** WORK REQUEST **
Below are entries. Pull out all lines containing "Lemma".

----------

(** A stale binary whose distance to the repository is not known
    ([CommitsBehind = 0]): the warning carries no count. *)
Lemma stale_warning_without_count :
  let info := mkStaleBinaryInfo true "abc000" "abc123" 0 None in
  let E := Sample.withStale info Sample.env in
  let run := runUpdate E true false Sample.world in
  Error info = None /\ IsStale info = true
  /\ run.1 = None
  /\ In (EvPrint (staleWarning E info)) (trace run.2)
  /\ staleMessage E info = "Binary is stale (built from abc000, repo at abc123)"
  /\ forallb (fun e => match e with
                       | EvPrint text => negb (strings.Contains text "commits behind")
                       | _ => true
                       end) (trace run.2) = true.
Proof.
  intros info E run.
  split; [reflexivity|]. split; [reflexivity|].
  split; [vm_compute; reflexivity|].
  split; [vm_compute; tauto|].
  split; vm_compute; reflexivity.
Qed.

(** C8 (amended). When the staleness check reports no error and a stale
    binary, [runUpdate] prints a warning and goes on with the update
    instead of returning.  The warning says how many commits the binary is
    behind when that count is positive; otherwise it only says that the
    binary is stale. *)
Theorem runUpdate_stale_warning (E : Env) (force dry : bool)
    (w w' : World) (r : GoError) (repoRoot : string) :
  runUpdate E force dry w = (r, w') ->
  version_GetRepoRoot E = Ok repoRoot ->
  let info := version_CheckStaleBinary E repoRoot in
  Error info = None ->
  IsStale info = true ->
  (exists rest,
     since w (EvPrint (foundMessage E repoRoot)
              :: EvPrint (staleWarning E info) :: rest) w'
     /\ continuesToRebuild E repoRoot force dry r rest)
  /\ (0 < CommitsBehind info ->
      staleMessage E info
      = "Binary is " ++ pretty (CommitsBehind info) ++ " commits behind (built from "
        ++ version_ShortCommit E (BinaryCommit info) ++ ", repo at "
        ++ version_ShortCommit E (RepoCommit info) ++ ")")
  /\ (CommitsBehind info <= 0 ->
      staleMessage E info
      = "Binary is stale (built from "
        ++ version_ShortCommit E (BinaryCommit info) ++ ", repo at "
        ++ version_ShortCommit E (RepoCommit info) ++ ")").
Proof.
  intros Hrun Hrepo info Herr Hstale. subst info.
  split; [|split].
  - assert (Hcont : force = true
                    \/ Error (version_CheckStaleBinary E repoRoot) ≠ None
                    \/ IsStale (version_CheckStaleBinary E repoRoot) = true)
      by auto.
    pose proof (wpF_run _ _ _ _ _
                  (runUpdate_continues_wp E force dry w repoRoot Hrepo Hcont) Hrun)
      as (rest & Hsince & Hgo).
    rewrite Herr, Hstale in Hsince. simpl in Hsince. eauto.
  - intros Hpos. unfold staleMessage.
    apply Z.ltb_lt in Hpos. now rewrite Hpos.
  - intros Hneg. unfold staleMessage.
    apply Z.ltb_ge in Hneg. now rewrite Hneg.
Qed.

(** The binary is three commits behind: the warning says so, no question
    is asked about rebuilding an up-to-date binary, and the build starts. *)
Lemma runUpdate_stale_warning_witness :
  let E := Sample.env in
  let run := runUpdate E false false Sample.world in
  version_GetRepoRoot E = Ok "/src/gastown"
  /\ Error Sample.stale3 = None /\ IsStale Sample.stale3 = true
  /\ 0 < CommitsBehind Sample.stale3
  /\ staleMessage E Sample.stale3
     = "Binary is 3 commits behind (built from abc000, repo at abc123)"
  /\ exists rest,
       since Sample.world (EvPrint (foundMessage E "/src/gastown")
                           :: EvPrint (staleWarning E Sample.stale3) :: rest) run.2
       /\ continuesToRebuild E "/src/gastown" false false run.1 rest.
Proof.
  intros E run.
  assert (Hpos : 0 < CommitsBehind Sample.stale3) by reflexivity.
  destruct (runUpdate_stale_warning E false false Sample.world run.2 run.1
              "/src/gastown" (surjective_pairing _) eq_refl eq_refl eq_refl)
    as (Hgo & Hcount & _).
  split; [reflexivity|]. split; [reflexivity|]. split; [reflexivity|].
  split; [exact Hpos|].
  split; [vm_compute; reflexivity | exact Hgo].
Defined.

(** ** The install directory *)

Lemma MkdirAll_Ok F path perm fsys fsys' :
  os.MkdirAll F path perm fsys = (fsys', None) ->
  path ∈ dirs fsys' /\ files fsys' = files fsys.
Proof.
  unfold os.MkdirAll. repeat case_match; try discriminate.
  intros Heq. injection Heq as <-. split; [|reflexivity]. cbn [dirs].
  set_solver.
Qed.

Lemma copyFile_keeps_dirs E src dst w :
  dirs (fs (copyFile E src dst w).2) = dirs (fs w).
Proof.
  destruct (copyFile_run E src dst w) as [e Hr|data fs1 e Hr Hw|data fs1 e Hr Hw Hrn
                                         |data fs1 fs2 Hr Hw Hrn]; simpl.
  - reflexivity.
  - eapply WriteFile_dirs; eauto.
  - pose proof Hw as Hd. apply WriteFile_dirs in Hd.
    apply WriteFile_Ok in Hw as (mode & Hfiles & _).
    erewrite Remove_file by (rewrite Hfiles; apply lookup_insert_eq).
    exact Hd.
  - apply Rename_Ok in Hrn as (f & _ & _ & ->). eapply WriteFile_dirs; eauto.
Qed.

----------

** SOLUTION TO THE PROBLEM **
Lemma stale_warning_without_count :
Lemma runUpdate_stale_warning_witness :
Lemma MkdirAll_Ok F path perm fsys fsys' :
Lemma copyFile_keeps_dirs E src dst w :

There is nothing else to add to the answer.